Born in the ’70s, we ’90s college kids felt a connection to that decade even if we only knew it from old pictures and TV shows. Older associates I met during internships and at my first job were perplexed when we newbies told them about these events, failing to understand what made the ’70s fodder for a theme party.
“How could they not know?” I thought. They lived through it. The ’70s seemed so cool—who didn’t love to boogie?
Almost two decades later, when I was in my late 30s, I unearthed a photo I’d taken with a group of friends during an internship in the late 1990s. My son’s babysitter, Grace, a college student in her early 20s, saw it sitting on the kitchen table.
“When was this?” she squealed.
“I think it was 1999.”
“I could totally tell by the clothes!

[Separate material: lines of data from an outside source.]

(* ===== verification/ConversationCommits.v ===== *)
(** What a conversation accepts, it can read back: an accepted batch continues the path, and
    edits and compactions that were checked when they were appended pass the same checks when
    the path is read. *)

From S2P Require Import Prelude Json Frames Reducer Conversation ConversationProofs.

Open Scope Z_scope.

Section Commits.
Context (JSON_stringify : json -> string) (JSON_parse : string -> option json).
Variable validMessage : option json -> bool.
Variable validSchema : option json -> bool.

Abbreviation apply_entry := (applyProjectionEntry JSON_stringify validMessage validSchema).
Abbreviation apply_path := (apply_path JSON_stringify validMessage validSchema).
Abbreviation context_of := (context_of JSON_stringify JSON_parse).
Abbreviation check := (check_entry JSON_stringify JSON_parse validMessage validSchema).
Abbreviation stage := (stage JSON_stringify JSON_parse validMessage validSchema).
Abbreviation appendBatch := (appendBatch JSON_stringify JSON_parse validMessage validSchema).
Abbreviation projection_at := (projection_at JSON_stringify validMessage validSchema).
Abbreviation flush := (flushProjectionTools JSON_stringify).
Abbreviation result_message := (result_message JSON_stringify).

Abbreviation coherent := (coherent JSON_stringify JSON_parse validMessage validSchema).

(** * The placement of a batch *)

(** Each entry follows the one before it. *)
Fixpoint chain (parent : option string) (l : list node) : Prop :=
  match l with [] => True | n :: l => n_parent n = parent /\ chain (Some (n_id n)) l end.

Definition end_of (parent : option string) (l : list node) : option string := match last l with Some n => Some (n_id n) | None => parent end.

Lemma end_of_cons parent n l : end_of (Some (n_id n)) l = end_of parent (n :: l).
Proof. unfold end_of. destruct l as [|m l _] using rev_ind; [done|]. by rewrite app_comm_cons, !last_snoc. Qed.

Lemma up_chain entries h path l : up entries h None path -> chain h l -> NoDup (map n_id l) -> (forall n, n ∈ l -> index_get entries (n_id n) = None) -> up (entries ++ l) (end_of h l) None (path ++ l).
Proof.
  revert entries h path. induction l as [|n l IH]; intros entries h path Hup Hch Hnd Hnew; [by rewrite !app_nil_r|]. destruct Hch as [Hp Hch]. simpl in Hnd. apply NoDup_cons in Hnd as [Hn Hnd].
  rewrite <- (end_of_cons h n l). replace (entries ++ n :: l) with ((entries ++ [n]) ++ l) by (by rewrite <- app_assoc). replace (path ++ n :: l) with ((path ++ [n]) ++ l) by (by rewrite <- app_assoc).
  apply IH; [|done|done|].
  - apply up_step; [done|apply index_get_snoc|]. rewrite Hp. apply up_app; [|done]. intros m ->%list_elem_of_singleton. apply Hnew. by left.
  - intros m Hm. rewrite index_get_app; [apply Hnew; by right|]. intros x ->%list_elem_of_singleton Heq. apply Hn. rewrite Heq. apply list_elem_of_fmap. by exists m.
Qed.

(** What staging says of the entries it lets through. *)
Record staged_ok (c : conversation) (parent : option string) (appends : list append) (new : list node) : Prop := MkStaged {
  so_forms : Forall2 (fun a n => e_type (n_entry n) = a_type a /\ e_payload (n_entry n) = Some (a_payload a)) appends new;
  so_chain : Forall (fun a => a_parentId a = None) appends -> chain parent new;
  so_loadouts : Forall (fun n => e_type (n_entry n) = ModelLoadout -> validateLoadout validSchema (e_payload (n_entry n)) = Ok tt) new;
  so_first : match new with n :: _ => snd (check c n) = Ok tt | [] => True end;
}.

Lemma staged_spec c uuid clock staged parent appends c' staged' parent' : stage c uuid clock staged parent appends = (c', Ok (staged', parent')) ->
  exists new, staged' = staged ++ new /\ staged_ok c parent appends new /\ NoDup (map n_id new) /\ (forall n, n ∈ new -> n_id n ∉ map n_id staged) /\ parent' = end_of parent new.
Proof.
  revert c staged parent. induction appends as [|a appends IH]; intros c staged parent; cbn [Conversation.stage].
  - intros [= <- <- <-]. exists []. rewrite app_nil_r. split_and!; [done|by split|constructor|intros ? H; by apply not_elem_of_nil in H|done].
  - destruct (_ || _) eqn:Eid; [done|]. apply orb_false_iff in Eid as [_ Eid%bool_decide_eq_false]. set (n := MkNode _ _ _). destruct (check c n) as [c1 [[]|e]] eqn:Ec; [|done].
    intros (new & -> & [F1 F2 F3 F4] & Hnd & Hdis & ->)%IH. exists (n :: new). rewrite <- app_assoc. split_and!; [done| | | |apply (end_of_cons parent n)].
    + split; [by constructor| |constructor; [|done]|by rewrite Ec].
      * intros Hall. inversion_clear Hall as [|? ? Ha Hall']. split; [simpl; by rewrite Ha|by apply F2].
      * intros Ht. unfold check_entry in Ec. rewrite Ht in Ec. injection Ec as _ Ec. exact Ec.
    + simpl. apply NoDup_cons. split; [|done]. intros (m & Hid & Hm)%list_elem_of_fmap. apply (Hdis m Hm). rewrite <- Hid. rewrite map_app. apply elem_of_app. right. by left.
    + intros m [-> |Hm]%elem_of_cons; [done|]. intros H. apply (Hdis m Hm). rewrite map_app. apply elem_of_app. by left.
Qed.

(** * Identifiers of a path *)

(** The identifier of the summary of a compaction. *)
Definition summary_key (n : node) : string := default EmptyString (as_string (field (field (field (e_payload (n_entry n)) "modelView") "summaryMessage") "id")).

Definition apart (entries : list node) : Prop := forall n m, n ∈ entries -> m ∈ entries -> e_type (n_entry m) = CompactionEntry -> n_id n <> summary_key m.

Record keys_ok (path : list node) (p : projection) : Prop := MkKeys {
  ky_tools : forall n, n ∈ p_tools p -> n ∈ path;
  ky_nodup : NoDup (map n_id (p_tools p));
  ky_keys : forall k, k ∈ (p_editable p).*1 -> (exists n, n ∈ path /\ n_id n = k /\ n_id n ∉ map n_id (p_tools p)) \/ exists n, n ∈ path /\ e_type (n_entry n) = CompactionEntry /\ k = summary_key n;
}.

Lemma flush_keys tools (editable : list (string * message)) x : x ∈ (foldl (fun m n => assoc_set m (n_id n) (result_message n)) editable tools).*1 -> x ∈ editable.*1 \/ x ∈ map n_id tools.
Proof.
  revert editable. induction tools as [|n tools IH]; intros editable; [by left|]. simpl. intros [H|H]%IH; [|right; by right].
  apply assoc_set_key in H as [-> |H]; [right; by left|by left].
Qed.

Lemma keys_flushed path p : keys_ok path p -> keys_ok path (flush p).
Proof.
  intros [H1 H2 H3]. split; simpl; [by intros n ?%not_elem_of_nil|constructor|]. intros k [Hk|Hk]%flush_keys.
  - destruct (H3 k Hk) as [(n & Hn & Hid & _)|H]; [left|by right]. exists n. split_and!; [done|done|apply not_elem_of_nil].
  - apply list_elem_of_fmap in Hk as (n & -> & Hn). left. exists n. split_and!; [|done|apply not_elem_of_nil]. apply H1. unfold orderedTools in Hn. by rewrite js_sort_perm in Hn.
Qed.

Lemma keys_weaken path n p : keys_ok path p -> keys_ok (path ++ [n]) p.
Proof.
  intros [H1 H2 H3]. split; [|done|].
  - intros m Hm. apply elem_of_app. left. by apply H1.
  - intros k Hk. destruct (H3 k Hk) as [(m & Hm & ?)|(m & Hm & ?)]; [left|right]; exists m; (split; [apply elem_of_app; by left|done]).
Qed.

Lemma keys_same path p q : keys_ok path p -> p_tools q = p_tools p -> p_editable q = p_editable p -> keys_ok path q.
Proof. intros [H1 H2 H3] Ht He. split; rewrite ?Ht, ?He; done. Qed.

I’m really getting into ’90s clothes and watching ’90s TV shows, and this totally looks like something from the ’90s!”
I raised an eyebrow. The denim shirts and floral-patterned skirts looked normal to me. I didn’t think the picture looked dated. It seemed like just a few years ago that we posed for that shot—not 16.
“Grace, when were you born?” I asked.
That was my senior year of high school.
Grace became my lens on 2010s college life, an ambassador to the world my close-to-middle-aged self no longer inhabited. During the next few months, I learned that ’90s nostalgia was now a “thing,” and ’90s parties, complete with music and “costumes,” were all the rage. That’s when it hit me. I had become those “older” co-workers I once mocked. I was working with kids born the same year I graduated from high school.

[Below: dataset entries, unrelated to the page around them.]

(* ===== verification/Agent.v ===== *)
(** The agent and its turn loop (agent-core/src/agent.ts, turn/agent-loop-runner.ts,
    turn/context-transformer.ts, turn/stream-invoker.ts, turn/turn-finalizer.ts, queues.ts,
    journal-commit.ts).

    Each public method is a program of [AsyncProg]; the calls of an application and the answers
    of the host interleave at every [await].  The host answers for what is modelled elsewhere or
    belongs to the application: the journal ([ToolDispatch], [Conversation]), the dispatcher
    of tools ([ToolDispatch]), streams of models, hooks, compactors, the registry of tools.
    A message is the list of its fields.  The frames that a stream commits while it is collected
    are part of the answer to [Collect]; listeners of events run before the answer to [Emit]. *)

From S2P Require Import Prelude Json Reducer AsyncProg.

Open Scope prog_scope.

Notation chat := fields (only parsing).

(** A [SessionCommitError] with its certainty, and any other error. *)
Inductive failure : Type := CommitFailure (unknown : bool) (text : string) | Failure (text : string).

Definition failure_text (e : failure) : string := match e with CommitFailure _ t | Failure t => t end.

Record write_append : Type := MkWrite { w_type : entry_type; w_payload : json }.

Inductive agent_event : Type :=
| AgentStart
| AgentEnd (messages : list chat)
| TurnStart
| TurnEnd (message : chat) (toolResults : list chat)
| MessageStart (message : chat)
| MessageEnd (message : chat).

(** What the dispatcher leaves: the results it committed, with their identifiers, in the order of
    the calls, which is also the order of a reader; whether it adopted them (in one step),
    which it does not when another call of the batch throws; the calls still pending; and whether it asks to
    stop, if it does not throw. *)
Record tool_outcome : Type := MkOutcome { t_message : chat; t_id : string; t_adopted : bool }.
Record dispatched : Type := MkDispatched { d_results : list tool_outcome; d_pending : list string; d_terminate : result failure bool }.

Record prepared : Type := MkPrepared { r_model : option json; r_messages : option (list chat) }.

Inductive request : Type -> Type :=
| Tick : request unit
| Emit (e : agent_event) : request unit
| CommitBatch (l : list write_append) : request (result failure (list string))
| MergeTools (running : bool) : request (result failure unit)
| VisibleTools : request (result failure unit)
| PlanRecovery : request (result failure bool)
| RecoverTools : request dispatched
| KnownIds (messages : list chat) : request (result failure (list string))
| LoadoutChanged : request (result failure (option json))
| HeadContext (headId : option string) : request (result failure (list chat))
| CurrentHead : request (option string)
| SelectHead (headId : option string) : request (result failure unit)
| AdoptTools : request (result failure unit)
| NewId : request string
| Now : request Z
| PrepareRequest (messages : list chat) : request (result failure (option prepared))
| Sanitize : request (result failure unit)
| OpenStream : request (result failure unit)
| StreamSource : request fields
| Collect : request (result failure chat)
| FlushStream : request (result failure unit)
| ShouldCompact (messages : list chat) : request (result failure bool)
| CanCompact (history : list chat) : request (result failure bool)
| Compact (history : list chat) : request (result failure (list chat))
| SameConfiguration : request (result failure bool)
| SameHistory : request bool
| PlanCompaction (compacted : list chat) (headId : option string) : request (result failure (option json))
| ModelMessages : request (result failure (list chat))
| Transform (messages : list chat) : request (result failure (list chat))
| Convert (messages : list chat) : request (result failure (list chat))
| DispatchTools (m : chat) : request dispatched
| FinishTurn (m : chat) (results : list chat) : request (result failure (option bool))
| ShouldStop (m : chat) (results : list chat) : request (result failure bool)
| TaskStart : request (result failure unit)
| TaskDone : request (result failure unit)
| WaitIdle (w : nat) : request unit.

(** * State *)

Record life : Type := MkLife {
  runActive : bool; controller : option nat; controllers : nat; aborted : list nat; currentRun : bool;
  compacting : bool; compactionController : option nat; idleWait : option nat; idleWaits : nat; expiry : bool }.

(** Why a history starts over: the agent was opened with these messages, the messages it was
    opened with were captured, the conversation answered these at a selected head, a compaction
    in memory left these, an answer that overflowed was dropped, the agent was reset. *)
Inductive origin : Type :=
| Opened (l : list chat)
| Captured
| Selected (l : list chat)
| Compacted (l : list chat)
| Dropped
| Cleared.

(** What an observer of the journal, of the events and of the points where the history starts
    over sees, in order. *)
Inductive note : Type :=
| Wrote (l : list write_append) (ids : list string)
| Unseen (w : write_append) (id : string)
| Rebased (why : origin)
| Emitted (e : agent_event).

Record session : Type := MkSession {
  messages : list chat; isStreaming : bool; streamingMessage : option chat; pendingToolCalls : list string; errorMessage : option string; isFaulted : bool;
  providerSessionPersisted : bool; recoveryChecked : bool; initialMessagesRecorded : bool; trace : list note }.

Record queues : Type := MkQueues { steeringQueue : list chat; followUpQueue : list chat }.

Record agent : Type := MkAgent { a_life : life; a_session : session; a_queues : queues }.

Definition new_agent (initial : list chat) (persisted : bool) : agent :=
  MkAgent (MkLife false None 0 [] false false None None 0 false)
    (MkSession initial false None [] None false persisted false false [Rebased (Opened initial)]) (MkQueues [] []).

(** ** Updates *)

Definition on_life (f : life -> life) (s : agent) : agent := MkAgent (f (a_life s)) (a_session s) (a_queues s).
Definition on_session (f : session -> session) (s : agent) : agent := MkAgent (a_life s) (f (a_session s)) (a_queues s).
Definition on_queues (f : queues -> queues) (s : agent) : agent := MkAgent (a_life s) (a_session s) (f (a_queues s)).

Definition noted (n : note) (s : session) : session :=
  MkSession (messages s) (isStreaming s) (streamingMessage s) (pendingToolCalls s) (errorMessage s) (isFaulted s) (providerSessionPersisted s) (recoveryChecked s)
    (initialMessagesRecorded s) (trace s ++ [n]).

(** [messages.push(message)]. *)
Definition pushed (m : chat) (s : session) : session :=
  MkSession (messages s ++ [m]) (isStreaming s) (streamingMessage s) (pendingToolCalls s) (errorMessage s) (isFaulted s) (providerSessionPersisted s) (recoveryChecked s)
    (initialMessagesRecorded s) (trace s).

(** [state.messages = l]. *)
Definition rebased (why : origin) (l : list chat) (s : session) : session :=
  MkSession l (isStreaming s) (streamingMessage s) (pendingToolCalls s) (errorMessage s) (isFaulted s) (providerSessionPersisted s) (recoveryChecked s)
    (initialMessagesRecorded s) (trace s ++ [Rebased why]).

Definition with_stream (b : bool) (m : option chat) (s : session) : session :=
  MkSession (messages s) b m (pendingToolCalls s) (errorMessage s) (isFaulted s) (providerSessionPersisted s) (recoveryChecked s) (initialMessagesRecorded s) (trace s).

Definition with_pending (l : list string) (s : session) : session :=
  MkSession (messages s) (isStreaming s) (streamingMessage s) l (errorMessage s) (isFaulted s) (providerSessionPersisted s) (recoveryChecked s) (initialMessagesRecorded s) (trace s).

Definition with_errorMessage (e : option string) (s : session) : session :=
  MkSession (messages s) (isStreaming s) (streamingMessage s) (pendingToolCalls s) e (isFaulted s) (providerSessionPersisted s) (recoveryChecked s) (initialMessagesRecorded s) (trace s).

Definition with_fault (s : session) : session :=
  MkSession (messages s) (isStreaming s) (streamingMessage s) (pendingToolCalls s) (errorMessage s) true (providerSessionPersisted s) (recoveryChecked s) (initialMessagesRecorded s) (trace s).

Definition with_flags (persisted checked recorded : bool) (s : session) : session :=
  MkSession (messages s) (isStreaming s) (streamingMessage s) (pendingToolCalls s) (errorMessage s) (isFaulted s) persisted checked recorded (trace s).

Abbreviation prog := (prog agent request failure).
Abbreviation ask := (@ask agent request failure _).
Abbreviation await := (@await agent request failure _).

Definition lives (f : life -> life) : prog unit := write (on_life f).
Definition sessions (f : session -> session) : prog unit := write (on_session f).

(** An asynchronous function that is awaited: its caller goes on in a later microtask. *)
Definition called {A : Type} (p : prog A) : prog A := do r <- attempt p; Await Tick (fun _ => of_result r).

(** [await emitEvent(e)]. *)
Definition emit_event (e : agent_event) : prog unit := sessions (noted (Emitted e)) ;;; Await (Emit e) (fun _ => Ret tt).

(** * Idleness *)

Definition isIdle (l : life) : bool := negb (runActive l) && negb (compacting l).

Definition resolveIdleWaitIfIdle (l : life) : life :=
  if negb (isIdle l) || negb (bool_decide (is_Some (idleWait l))) then l
  else MkLife (runActive l) (controller l) (controllers l) (aborted l) (currentRun l) (compacting l) (compactionController l) None (idleWaits l) (expiry l).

I should have realized this was inevitable. When I was in elementary school in the 1980s, we had ’50s and ’60s days during school spirit weeks. By the time I hit high school, the new “it” decade was the ’70s, and everyone broke out the leisure suits, disco balls and Travolta-esque Saturday Night Fever garb to get funky in our dorms, sorority and fraternity houses and apartments.
“Old” people were shocked when we said we were born in 1975, ’76 or ’77, and we loved watching their reactions.
“1977? That’s when I graduated from high school!”
“1977? I was standing in line to get tickets for Star Wars then. When I was in college!”
They were so ancient, I thought. Just like my parents.
A decade later, the ’70s were ancient history. Eighties flashbacks marked my early adult years, complete with the big hair, neon, gaudy makeup and baggy sweaters that were the artifacts of the Reagan era. Unlike the decades I only knew through history books, I was old enough to remember the ’80s. I enjoyed celebrating memories of my early childhood and reminiscing about Madonna and Prince shocking polite society with their raunchy antics. Now they’re safe enough to book for Super Bowl halftime performances.
Although the re-emergence of ’80s lore should have warned me that the ’90s would also become nostalgia, I wasn’t ready for college kids throwing parties mocking the decade I entered as an awkward, self-doubting 12-year-old and emerged from as a confident 22-year-old ready to take on the world. Parties where college students donned their most grunge-tastic flannel shirts, cracked jokes from Seinfeld and waxed poetic about the booming, go-go dot-com Clinton years (Bill, not Hillary).
The ’90s were certainly not meant to be party fodder for kids in the 2010s, I protested to myself. I wanted to shake my fists and tell them to get off my lawn!
When the local university bookstore had a ’90s throwback event, I had to see it for myself. Wanting to look the part, I put together a mismatched ensemble of a few items from my teens and early 20s that still fit—an early ’90s flannel shirt, a late ’90s FUBU baby tee and a floppy pink Blossom hat with a big flower on the front.
Some of the students recognized the flannel, but not the other two pieces. Then I remembered they were born between 1993 and 1997 and only knew about the ’90s through a limited lens. I retired my beloved shirts and hat to the back of my closet in shame. They just didn’t get it.
A few days later, I commiserated with my coworkers about how young these kids were, and how crazy it was that they had no idea about the importance of key moments from that oh-so-important decade that defined my existence.
They nodded their heads and laughed. Just wait, my 70-year-old semi-retired coworker told me. It only gets worse.